HOW TO COMPLETE THIS TASK:
Give again, word for word, every line in the entries below from the line with "- [ThrLock]: the" up to and including the line with "- [RunQueue]: the", and no other line.

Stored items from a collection
###
(* ===== verification/_CoqProject ===== *)
-Q . S2P
Prelude.v
Memory.v
Arch.v
Alloc.v
Context.v
Stack.v
Time.v
TimersIntf.v
Binheap.v
RbTree.v
TimersRbtree.v
Waiter.v
Timers.v
TimedWait.v
TimersEquiv.v
Ilock.v
ThrLock.v
Thr.v
WaitersQueue.v
Sem.v
Mutex.v
Cond.v
RunQueue.v
SchedIntf.v
SchedBounded.v
SchedLocking.v
Lists.v
Sched.v
SchedInv.v
SimpleStack.v
SimpleQueue.v
SimplePool.v
SchedThms.v
Init.v
Qsbr.v
QsbrQueue.v
Fiber.v
SocketOp.v
Socket.v
Epoll.v
Kqueue.v
Uring.v
UringSocket.v
UringSys.v
UringWait.v
UringSched.v
UringInit.v
Cpp.v
Echo.v
KeyValue.v
Examples.v
(* ===== verification/Prelude.v ===== *)
(** * Verification of libfev

    libfev is a C library of fibers: light-weight threads that are scheduled by
    a fixed number of worker threads, block on sockets, timers, semaphores,
    mutexes and condition variables, and are woken up by each other, by expired
    timers and by events of the kernel. This library models its C sources and
    proves what its components rely on from each other.

    ** The program and its models

    A fiber that blocks prepares a _waiter_, puts it where a waker will find it
    (a waiters queue, the end of a socket, a timer) and switches to its worker;
    whoever wakes it up sets a reason, and exactly one waker puts the fiber back
    into the run queue of a worker. Everything else is built on this.

    - Machine integers, checked arrays, reachability: this file. [Memory]:
      byte memory with loads and stores of little-endian words. [Arch]: the
      double-word compare-and-exchange of [fev_arch_x86.h] on this memory.
    - [Alloc]: [fev_alloc.*], the heap and aligned blocks. [Stack]: attributes
      ([fev_fiber_attr.*], [fev_sched_attr.*]), the stack of a fiber with its
      guard ([fev_stack_posix.c]) and its first context.
    - [Context]: the context switch, the assembly of both architectures as
      lists of instructions run on a machine with registers and memory, and
      [fev_context_init].
    - [Lists]: the linked lists of [queue.h] on a memory with pointers, and the
      splices of the schedulers; the other files use Rocq lists.
    - [Time]: [fev_time.h], comparison and arithmetic of deadlines.
    - [TimersIntf]: the interface between [fev_timers.c] and its two containers
      ([TimersBucketOps] the operations, [TimersBucket] what they promise).
      [Binheap] implements it as [fev_timers_binheap.*] does, with an array and
      indices kept in the timers; [RbTree] and [TimersRbtree] as
      [fev_timers_rbtree.*] does on the red-black trees of [tree.h].
    - [Waiter]: [fev_waiter_intf.h], [fev_waiter_impl.h]; functions, and a step
      system of the fiber, its post operation and wakers, one step per access.
    - [Timers], [TimedWait]: [fev_timers.c] against [TimersBucket]; first the
      functions as critical sections, then [fev_timed_wait] interleaved with
      other fibers, wakers and the poller. [TimersEquiv] compares containers.
    - [Ilock]: [fev_ilock.*], the lock that blocks fibers, as a step system.
    - [ThrLock]: the futex mutex and the spin lock, refinements of one lock.
      [Thr]: threads, thread semaphores and mutexes of the operating systems,
      with the interface [ThrSem] of a semaphore.
    - [WaitersQueue], [Sem], [Mutex], [Cond]: [fev_waiters_queue_*],
      [fev_sem.*], [fev_mutex*], [fev_cond*]; step systems whose steps are
      critical sections or single accesses where the code is lock-free.
    - [RunQueue]: the bounded lock-free queues and an interface for run queues.
      [SimpleStack], [SimpleQueue], [SimplePool]: the unbounded lock-free queue
      and its memory pool ([fev_simple_mpmc_*]), interleaved.
    - [SchedIntf], [SchedBounded], [SchedLocking], [SimplePool]: the six
      schedulers as instances of [SchedQueue] (operations) and
      [SchedQueueSpec] (no fiber lost or duplicated); [Sched] the work loop, the
      wake-up functions and what fibers do to the scheduler, as a step system
      over [SchedQueue]; [SchedInv] its invariant; [SchedThms] the theorems.
    - [Init]: creation and destruction with all error paths, as programs over
      the multiset of held resources.
    - [Fiber]: [fev_fiber.c], creation, exit, join and detach.
    - [Qsbr]: [fev_qsbr.h], [fev_poller_reactor.c], reclamation of sockets.
      [QsbrQueue]: [fev_qsbr_queue.h], a lock-free queue, interleaved.
    - [SocketOp], [Socket]: [fev_socket_reactor.c] and [fev_poller_epoll.c];
      the blocking operations interleaved with event handlers, and the
      operations, registration and event batches one at a time. [Epoll]:
      the timer and event descriptors of [fev_poller_epoll.c] with the kernel.
      [Kqueue]: [fev_poller_kqueue.c] on the table of events the kernel keeps.
    - [Uring], [UringSocket], [UringSys], [UringWait], [UringInit]: the io_uring
      back end, [fev_poller_io_uring.*] and [fev_socket_io_uring.*]; the rings
      with the kernel's side of them, requests of many fibers interleaved with
      workers and the kernel, sleeping and interrupting, creation, and the
      functions on sockets. [UringSched]: the work loops and wake-up functions
      of the six schedulers as they are compiled for io_uring, where every
      worker has a poller of its own, with the interrupts of [UringWait].
    - [Cpp]: the C++ interface [fev++.hpp]: results and exceptions, durations,
      and its classes as state machines over the objects that exist.
    - The programs of [src/examples]. [Echo]: the echo servers in C and C++, on
      the sockets of [Socket], the acceptor interleaved with the connections.
      [KeyValue]: the key-value server. [Examples]: the Fibonacci and the
      condition-variable program, fibers in every interleaving.

    ** Conventions

    A function that may fail an assertion, dereference an invalid pointer or
    access an array out of bounds returns [option]; [None] is undefined
    behaviour. Error codes are values. Memory is sequentially consistent: the
    weaker orderings of the C11 accesses are not modelled. Unsigned arithmetic
    wraps explicitly. What the kernel or an allocator answers is an argument or
    a step of the environment, so the theorems hold for every answer. A step
    system is a function from a label to the next state; [reach] is the
    reflexive transitive closure and invariants are proved by induction on it.

    ** What the theorems show

    - Scheduler ([SchedThms]): fibers are in exactly one place, assertions hold,
      and workers only sleep when no fiber is runnable and somebody watches the
      poller; they stop together when all fibers have ended. This holds for all
      six schedulers through [SchedQueueSpec], in every interleaving.
    - Waiting ([Waiter], [TimedWait], [SocketOp], [Ilock], [ThrLock]): no
      wake-up is lost or doubled, no waiter or timer is accessed after its
      fiber returned, locks exclude and never forget a sleeper.
    - Synchronisation ([Sem], [Mutex], [Cond], [WaitersQueue], [Fiber]):
      permits are conserved, mutual exclusion, ownership after a timed wait,
      FIFO wake-up, safe and terminating join and detach.
    - Below the fibers ([Context], [Stack], [Alloc], [Lists]): switching to a
      fiber and back restores everything a callee preserves; a new fiber starts
      on an aligned stack with a guard; aligned blocks are aligned and given
      back; pointer lists implement the lists of the models.
    - Timers ([Binheap], [RbTree], [TimersRbtree], [Timers], [TimersEquiv]):
      both containers are correct, trees stay balanced, exactly the expired
      timers fire, in order, the poller is always armed with the earliest
      deadline, and clients cannot tell the two containers apart.
    - io_uring ([UringSys], [UringWait], [UringSched]): requests are safe and
      return their own result as long as io_uring_enter does not fail, sleeping
      workers can be interrupted once announced, and when nothing can happen
      but the completion of a request no fiber is runnable; the files also show
      what goes wrong otherwise, among it a run that never returns because an
      interrupt was lost. [Kqueue]: the kqueue and the epoll poller have the same effect.
    - Data structures ([RunQueue], [SimpleStack], [SimpleQueue], [SimplePool],
      [Qsbr], [QsbrQueue]): FIFO behaviour with wrapping counters,
      linearizability of the stack and of the reclamation queue, what the queue with reused nodes does and does not guarantee,
      reclamation after a grace period, no leak.
    - Creation and errors ([Init], [Fiber], [Socket], [Time]): every failure
      path releases exactly what was taken; results of socket operations;
      saturation of time conversion. [Cpp]: objects of the C++ interface own
      and release what they hold exactly once.
    - Examples ([Echo], [KeyValue], [Examples]): the echo server gives back its
      sockets and descriptors on every path but one, connections get back what
      they sent; the key-value server answers as a map; the fibers of the other
      two programs end with the right result in every order.

    ** Bounds and fuel

    Loops over data recurse on the data. The loop of
    [fev_timers_wake_expired] has as much fuel as the store has timers, plus
    one, and is proved to end before; the heap loops have the length of the
    heap; the walks over linked lists have the number of cells of the memory; the uninterleaved operations of [SimplePool] have fuel 12, more than
    the accesses one operation makes without interference. Counters with a wide
    compare-and-swap are assumed not to wrap around within one operation
    (fewer than 2^64 exchanges). The heap theorems assume fewer than
    [SIZE_MAX / 16] timers, beyond which the array cannot be allocated. The
    Fibonacci program is correct up to 46, beyond which an [int] overflows; the
    states of the condition-variable program are enumerated by a search with
    fuel 2000 whose result is checked to be closed under steps.

    ** Not modelled

    Annotations for the address sanitizer, wrappers that only pass a call on to
    the operating system (the mutex of Windows), attributes of the compiler,
    headers that only declare, the macros of [tree.h] and [queue.h] the library
    does not use, the tests, and [connect++.cpp], which only makes calls one
    after the other. Memory orderings
    weaker than sequential consistency are not modelled.
    Termination under a fair scheduler is not stated for the step systems as a
    whole; liveness theorems say that a blocked participant has somebody
    responsible for it. *)

(** Shared vocabulary of the development: machine integers, error numbers,
    C arrays with checked accesses, list lemmas, reachability of step systems,
    and the tactics the component files use. *)

From stdpp Require Export base gmap list fin_maps.
From Stdlib Require Export ZArith Lia.
(* ===== verification/Context.v ===== *)
(** The context switch: [src/src/fev_context.h], [fev_context_x86_family.c] and the
    assembly of [fev_context_x86_64_posix.S] and [fev_context_i386.S], without the
    annotations for the address sanitizer.

    A machine has registers, the two floating-point control registers, a program counter
    and memory. The functions are lists of instructions, as in the assembly files; a list
    runs until it jumps. What the routine called by [fev_context_switch_and_call] does
    between its entry and its [ret] is a parameter, [ext]. *)

From S2P Require Import Prelude Memory.

Local Open Scope Z_scope.

(** ** The machine *)

(** [R12] to [R15] exist on x86-64 only. *)
Inductive reg := AX | CX | DX | BX | SP | BP | SI | DI | R12 | R13 | R14 | R15.

#[export] Instance reg_eq_dec : EqDecision reg.
Proof. solve_decision. Defined.

Record machine := mk_machine { rg : reg → Z; mxcsr : Z; fpucw : Z; pc : Z; memory : mem }.

Definition set_reg (s : machine) (r : reg) (v : Z) : machine := mk_machine (upd (rg s) r v) (mxcsr s) (fpucw s) (pc s) (memory s).
Definition set_mxcsr (s : machine) (v : Z) : machine := mk_machine (rg s) v (fpucw s) (pc s) (memory s).
Definition set_fpucw (s : machine) (v : Z) : machine := mk_machine (rg s) (mxcsr s) v (pc s) (memory s).
Definition set_pc (s : machine) (v : Z) : machine := mk_machine (rg s) (mxcsr s) (fpucw s) v (memory s).
Definition set_memory (s : machine) (m : mem) : machine := mk_machine (rg s) (mxcsr s) (fpucw s) (pc s) m.

(** The instructions that are used; an operand [off(base)] is the pair [base, off]. *)
Inductive instr :=
| STMXCSR (off : Z) (base : reg) | FNSTCW (off : Z) (base : reg)
| LDMXCSR (off : Z) (base : reg) | FLDCW (off : Z) (base : reg)
| ST (src : reg) (off : Z) (base : reg)      (* [mov %src, off(%base)] *)
| LD (off : Z) (base dst : reg)              (* [mov off(%base), %dst] *)
| PUSH (src : reg) | POP (dst : reg)
| CALL (target : reg) | JMP (target : reg) | RET.
(* ===== verification/Time.v ===== *)
(** Time arithmetic: [src/src/fev_time.h].

    [struct timespec] with [time_t] and [long] of 64 bits. The value read from
    the monotonic clock is an argument [now] of the operations that read it.
    Signed overflow and failed assertions are [None]. *)

From S2P Require Import Prelude.

Local Open Scope Z_scope.

Record timespec := mk_timespec { tv_sec : Z; tv_nsec : Z }.

#[export] Instance timespec_eq_dec : EqDecision timespec.
Proof. solve_decision. Defined.

Definition FEV_NSECS_PER_SEC : Z := 1000 * 1000 * 1000.

(** The result of a signed [long] operation; overflow is undefined. *)
Definition clong (z : Z) : option Z :=
  if (- 2 ^ 63 <=? z) && (z <? 2 ^ 63) then Some z else None.

Definition fev_timespec_assert_valid (ts : timespec) : bool :=
  (0 <=? tv_sec ts) && ((0 <=? tv_nsec ts) && (tv_nsec ts <? FEV_NSECS_PER_SEC)).

Definition fev_timespec_cmp (lhs rhs : timespec) : option Z :=
  FEV_ASSERT fev_timespec_assert_valid lhs;
  FEV_ASSERT fev_timespec_assert_valid rhs;
  sec_cmp ← clong (tv_sec lhs - tv_sec rhs);
  if negb (sec_cmp =? 0) then Some sec_cmp
  else clong (tv_nsec lhs - tv_nsec rhs).

Definition fev_timespec_abs_to_rel (now abs_time : timespec) : option timespec :=
  FEV_ASSERT fev_timespec_assert_valid abs_time;
  c ← fev_timespec_cmp now abs_time;
  if 0 <=? c then Some (mk_timespec 0 0)
  else
    sec ← clong (tv_sec abs_time - tv_sec now);
    nsec ← clong (tv_nsec abs_time - tv_nsec now);
    ts ← (if nsec <? 0
          then FEV_ASSERT (0 <? sec);
               Some (mk_timespec (sec - 1) (nsec + FEV_NSECS_PER_SEC))
          else Some (mk_timespec sec nsec));
    FEV_ASSERT fev_timespec_assert_valid ts;
    Some ts.

Definition fev_get_abs_time_since_now (now rel_time : timespec) : option timespec :=
  FEV_ASSERT fev_timespec_assert_valid rel_time;
  nsum ← clong (tv_nsec now + tv_nsec rel_time);
  inc ← clong (tv_sec rel_time + Z.quot nsum FEV_NSECS_PER_SEC);
  sec ← clong (tv_sec now + inc);
  let abs_time := mk_timespec sec (Z.rem nsum FEV_NSECS_PER_SEC) in
  FEV_ASSERT fev_timespec_assert_valid abs_time;
  Some abs_time.

Definition fev_timespec_to_ns (ts : timespec) : option Z :=
  FEV_ASSERT fev_timespec_assert_valid ts;
  let sec := u64 (tv_sec ts) in
  let nsec := u64 (tv_nsec ts) in
  let x := if UINT64_MAX / FEV_NSECS_PER_SEC <? sec then UINT64_MAX
           else u64 (sec * FEV_NSECS_PER_SEC) in
  let ret := u64 (x + nsec) in
  Some (if ret <? x then UINT64_MAX else ret).

(** ** The time line

    [ts_ns] is the instant a timespec denotes, in nanoseconds; [ts_valid] is
    the Prop form of the validity assertion together with the range of
    [time_t]. *)

Definition ts_ns (ts : timespec) : Z := tv_sec ts * FEV_NSECS_PER_SEC + tv_nsec ts.

Definition ts_valid (ts : timespec) : Prop :=
  0 <= tv_sec ts <= LONG_MAX ∧ 0 <= tv_nsec ts < FEV_NSECS_PER_SEC.

#[export] Instance ts_valid_dec ts : Decision (ts_valid ts).
Proof. unfold ts_valid. apply _. Defined.

Ltac ts_unfold :=
  unfold ts_valid, ts_ns, LONG_MAX, UINT64_MAX, FEV_NSECS_PER_SEC in *; simpl in *.

Lemma ts_valid_assert ts : ts_valid ts → fev_timespec_assert_valid ts = true.
Proof.
  unfold fev_timespec_assert_valid. intros [? ?]. rewrite !andb_true_iff.
  repeat split; lia.
Qed.

Lemma clong_eq z : - 2 ^ 63 <= z < 2 ^ 63 → clong z = Some z.
Proof. intros. unfold clong. by rewrite (proj2 (andb_true_iff _ _)) by lia. Qed.

Lemma clong_spec z :
  (clong z = Some z ∧ - 2 ^ 63 <= z < 2 ^ 63) ∨ (clong z = None ∧ (z < - 2 ^ 63 ∨ 2 ^ 63 <= z)).
Proof.
  unfold clong. destruct (Z.leb_spec (- 2 ^ 63) z), (Z.ltb_spec z (2 ^ 63)); simpl; auto.
Qed.

(** The value computed by the comparison, when both sides are valid. *)
Lemma fev_timespec_cmp_eq a b :
  ts_valid a → ts_valid b →
  fev_timespec_cmp a b =
    Some (if tv_sec a =? tv_sec b then tv_nsec a - tv_nsec b else tv_sec a - tv_sec b).
Proof.
  intros Ha Hb. unfold fev_timespec_cmp. rewrite !ts_valid_assert by done.
  ts_unfold. rewrite (clong_eq (tv_sec a - tv_sec b)) by lia. simpl.
  destruct (Z.eqb_spec (tv_sec a) (tv_sec b)), (Z.eqb_spec (tv_sec a - tv_sec b) 0);
    simpl; try (exfalso; lia); [rewrite clong_eq by lia|]; done.
Qed.

(** The comparison never fails on valid timespecs, and its sign orders the
    instants. *)
Lemma fev_timespec_cmp_sgn a b :
  ts_valid a → ts_valid b →
  ∃ c, fev_timespec_cmp a b = Some c ∧ Z.sgn c = Z.sgn (ts_ns a - ts_ns b).
Proof.
  intros Ha Hb. eexists. split; [by apply fev_timespec_cmp_eq|].
  ts_unfold. destruct (Z.eqb_spec (tv_sec a) (tv_sec b)); lia.
Qed.

Lemma fev_timespec_cmp_le a b :
  ts_valid a → ts_valid b →
  ∃ c, fev_timespec_cmp a b = Some c ∧ (c <= 0 ↔ ts_ns a <= ts_ns b)
       ∧ (c < 0 ↔ ts_ns a < ts_ns b).
Proof.
  intros Ha Hb. destruct (fev_timespec_cmp_sgn a b Ha Hb) as (c & -> & Hc).
  exists c. split; [done|]. lia.
Qed.

Lemma ts_ns_inj a b : ts_valid a → ts_valid b → ts_ns a = ts_ns b → a = b.
Proof.
  destruct a, b. ts_unfold. intros Ha Hb E. f_equal; lia.
Qed.

Lemma fev_timespec_abs_to_rel_ns now a :
  ts_valid now → ts_valid a →
  ∃ r, fev_timespec_abs_to_rel now a = Some r ∧ ts_valid r ∧
       ts_ns r = Z.max 0 (ts_ns a - ts_ns now).
Proof.
  intros Hn Ha. unfold fev_timespec_abs_to_rel. rewrite ts_valid_assert by done.
  destruct (fev_timespec_cmp_le now a Hn Ha) as (c & -> & H1 & H2). simpl.
  destruct (Z.leb_spec 0 c).
  { eexists. split; [done|]. ts_unfold. lia. }
  assert (Hlt : ts_ns now < ts_ns a) by lia. clear H1 H2.
  rewrite !clong_eq by (ts_unfold; lia). simpl.
  destruct (Z.ltb_spec (tv_nsec a - tv_nsec now) 0).
  - rewrite (proj2 (Z.ltb_lt 0 _)) by (ts_unfold; lia). simpl.
    rewrite ts_valid_assert by (ts_unfold; lia). eexists. split; [done|]. ts_unfold. lia.
  - simpl. rewrite ts_valid_assert by (ts_unfold; lia). eexists. split; [done|]. ts_unfold. lia.
Qed.

(** Adding a relative time: the sum of the instants, unless the seconds leave
    the range of [time_t]. *)
Lemma fev_get_abs_time_since_now_ns now r :
  ts_valid now → ts_valid r →
  match fev_get_abs_time_since_now now r with
  | Some a => ts_valid a ∧ ts_ns a = ts_ns now + ts_ns r
  | None => LONG_MAX * FEV_NSECS_PER_SEC + FEV_NSECS_PER_SEC <= ts_ns now + ts_ns r
  end.
Proof.
  intros Hn Hr. unfold fev_get_abs_time_since_now. rewrite ts_valid_assert by done.
  rewrite clong_eq by (ts_unfold; lia). simpl.
  set (s := tv_nsec now + tv_nsec r).
  assert (Hs : 0 <= s) by (ts_unfold; lia).
  rewrite Z.quot_div_nonneg, Z.rem_mod_nonneg by (unfold FEV_NSECS_PER_SEC; lia).
  assert (Hq : s = FEV_NSECS_PER_SEC * (s / FEV_NSECS_PER_SEC) + s mod FEV_NSECS_PER_SEC)
    by (apply Z.div_mod; unfold FEV_NSECS_PER_SEC; lia).
  assert (Hm : 0 <= s mod FEV_NSECS_PER_SEC < FEV_NSECS_PER_SEC)
    by (apply Z.mod_pos_bound; unfold FEV_NSECS_PER_SEC; lia).
  set (q := s / FEV_NSECS_PER_SEC) in *. set (m := s mod FEV_NSECS_PER_SEC) in *.
  assert (0 <= q <= 1) by (ts_unfold; lia).
  destruct (clong_spec (tv_sec r + q)) as [[-> ?]|[-> ?]]; simpl; [|ts_unfold; lia].
  destruct (clong_spec (tv_sec now + (tv_sec r + q))) as [[-> ?]|[-> ?]]; simpl;
    [|ts_unfold; lia].
  rewrite ts_valid_assert; ts_unfold; lia.
Qed.

Lemma fev_timespec_to_ns_sat ts :
  ts_valid ts → fev_timespec_to_ns ts = Some (Z.min (ts_ns ts) UINT64_MAX).
Proof.
  intros Hv. unfold fev_timespec_to_ns. rewrite ts_valid_assert by done. f_equal.
  rewrite (u64_small (tv_sec ts)), (u64_small (tv_nsec ts)) by (ts_unfold; lia).
  assert (Hq : UINT64_MAX / FEV_NSECS_PER_SEC = 18446744073) by done. rewrite Hq.
  ts_unfold. destruct (Z.ltb_spec 18446744073 (tv_sec ts)).
  - destruct (decide (tv_nsec ts = 0)) as [E|?].
    + rewrite E, u64_small by lia. destruct (Z.ltb_spec (2 ^ 64 - 1 + 0) (2 ^ 64 - 1)); lia.
    + rewrite u64_over by lia.
      destruct (Z.ltb_spec (2 ^ 64 - 1 + tv_nsec ts - 2 ^ 64) (2 ^ 64 - 1)); lia.
  - rewrite (u64_small (tv_sec ts * _)) by lia.
    destruct (decide (tv_sec ts * 1000000000 + tv_nsec ts < 2 ^ 64)).
    + rewrite u64_small by lia. destruct (Z.ltb_spec (tv_sec ts * (1000 * 1000 * 1000) + tv_nsec ts) (tv_sec ts * (1000 * 1000 * 1000))); lia.
    + rewrite u64_over by lia. destruct (Z.ltb_spec (tv_sec ts * (1000 * 1000 * 1000) + tv_nsec ts - 2 ^ 64) (tv_sec ts * (1000 * 1000 * 1000))); lia.
Qed.

(** Converting to a relative time undoes adding a relative time. *)
Lemma fev_timespec_roundtrip now r a :
  ts_valid now → ts_valid r → fev_get_abs_time_since_now now r = Some a →
  fev_timespec_abs_to_rel now a = Some r.
Proof.
  intros Hn Hr Ha. pose proof (fev_get_abs_time_since_now_ns now r Hn Hr) as H.
  rewrite Ha in H. destruct H as [Hva Hns].
  destruct (fev_timespec_abs_to_rel_ns now a Hn Hva) as (r' & Hr' & Hv' & Hns').
  rewrite Hr'. f_equal. apply ts_ns_inj; [done..|]. rewrite Hns', Hns. ts_unfold. lia.
Qed.

(** ** Properties *)

(** On valid timespecs [fev_timespec_cmp] never overflows and never fails
    its assertions; its sign orders the instants, it is zero exactly on equal
    timespecs, and swapping the arguments negates it. *)
Theorem timespec_cmp_orders a b :
  ts_valid a → ts_valid b →
  ∃ c, fev_timespec_cmp a b = Some c ∧ fev_timespec_cmp b a = Some (- c) ∧
       (c < 0 ↔ ts_ns a < ts_ns b) ∧ (c = 0 ↔ a = b).
Proof.
  intros Ha Hb. rewrite !fev_timespec_cmp_eq by done. eexists. split; [done|].
  rewrite (Z.eqb_sym (tv_sec b)). split; [f_equal; destruct (tv_sec a =? tv_sec b); lia|].
  pose proof (ts_ns_inj a b Ha Hb) as Hinj. ts_unfold.
  destruct (Z.eqb_spec (tv_sec a) (tv_sec b)); split; try lia; (split; [intros; apply Hinj; lia|]);
    intros ->; lia.
Qed.

Lemma timespec_cmp_orders_witness :
  ts_valid (mk_timespec 3 999999999) ∧ ts_valid (mk_timespec 4 0) ∧
  ∃ c, fev_timespec_cmp (mk_timespec 3 999999999) (mk_timespec 4 0) = Some c ∧ c < 0.
Proof.
  assert (H1 : ts_valid (mk_timespec 3 999999999)) by (ts_unfold; lia).
  assert (H2 : ts_valid (mk_timespec 4 0)) by (ts_unfold; lia).
  split; [exact H1|]. split; [exact H2|].
  destruct (timespec_cmp_orders _ _ H1 H2) as (c & E & _ & Hc & _).
  exists c. split; [exact E|]. apply Hc. reflexivity.
Defined.

(** Deadlines: [fev_get_abs_time_since_now] gives the instant [rel] after
    [now], or overflows [time_t] exactly when that instant is not
    representable; and [fev_timespec_abs_to_rel], called at any later time
    [now'], gives the time that is left until the deadline, or zero when it
    has passed. At [now' = now] this is the relative time one started from. *)
Theorem timespec_deadline now now' rel :
  ts_valid now → ts_valid now' → ts_valid rel →
  match fev_get_abs_time_since_now now rel with
  | Some a =>
      ts_valid a ∧ ts_ns a = ts_ns now + ts_ns rel ∧
      fev_timespec_abs_to_rel now a = Some rel ∧
      ∃ r, fev_timespec_abs_to_rel now' a = Some r ∧ ts_valid r ∧
           ts_ns r = Z.max 0 (ts_ns a - ts_ns now')
  | None => ts_ns (mk_timespec LONG_MAX 999999999) < ts_ns now + ts_ns rel
  end.
Proof.
  intros Hn Hn' Hr. pose proof (fev_get_abs_time_since_now_ns now rel Hn Hr) as H.
  destruct (fev_get_abs_time_since_now now rel) as [a|] eqn:E.
  - destruct H as [Hv Hns]. split; [done|]. split; [done|].
    split; [by apply fev_timespec_roundtrip|by apply fev_timespec_abs_to_rel_ns].
  - ts_unfold. lia.
Qed.

Lemma timespec_deadline_witness :
  fev_get_abs_time_since_now (mk_timespec 5 800000000) (mk_timespec 1 400000000)
    = Some (mk_timespec 7 200000000) ∧
  fev_timespec_abs_to_rel (mk_timespec 5 800000000) (mk_timespec 7 200000000)
    = Some (mk_timespec 1 400000000).
Proof.
  split; [reflexivity|].
  assert (H1 : ts_valid (mk_timespec 5 800000000)) by (ts_unfold; lia).
  assert (H2 : ts_valid (mk_timespec 1 400000000)) by (ts_unfold; lia).
  exact (proj1 (proj2 (proj2 (timespec_deadline _ _ _ H1 H1 H2)))).
Defined.

(** [fev_timespec_to_ns] is the number of nanoseconds, saturated at
    [UINT64_MAX]: the wrap-around of the 64-bit sum is detected. *)
Theorem timespec_to_ns_saturates ts :
  ts_valid ts → fev_timespec_to_ns ts = Some (Z.min (ts_ns ts) UINT64_MAX).
Proof. apply fev_timespec_to_ns_sat. Qed.

Lemma timespec_to_ns_saturates_witness :
  ts_valid (mk_timespec 18446744073 999999999) ∧
  fev_timespec_to_ns (mk_timespec 18446744073 999999999) = Some UINT64_MAX.
Proof.
  assert (H : ts_valid (mk_timespec 18446744073 999999999)) by (ts_unfold; lia).
  split; [exact H|]. rewrite (timespec_to_ns_saturates _ H). reflexivity.
Defined.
###
WRITTEN REPLY:
    - [ThrLock]: the futex mutex and the spin lock, refinements of one lock.
      [Thr]: threads, thread semaphores and mutexes of the operating systems,
      with the interface [ThrSem] of a semaphore.
    - [WaitersQueue], [Sem], [Mutex], [Cond]: [fev_waiters_queue_*],
      [fev_sem.*], [fev_mutex*], [fev_cond*]; step systems whose steps are
      critical sections or single accesses where the code is lock-free.
    - [RunQueue]: the bounded lock-free queues and an interface for run queues.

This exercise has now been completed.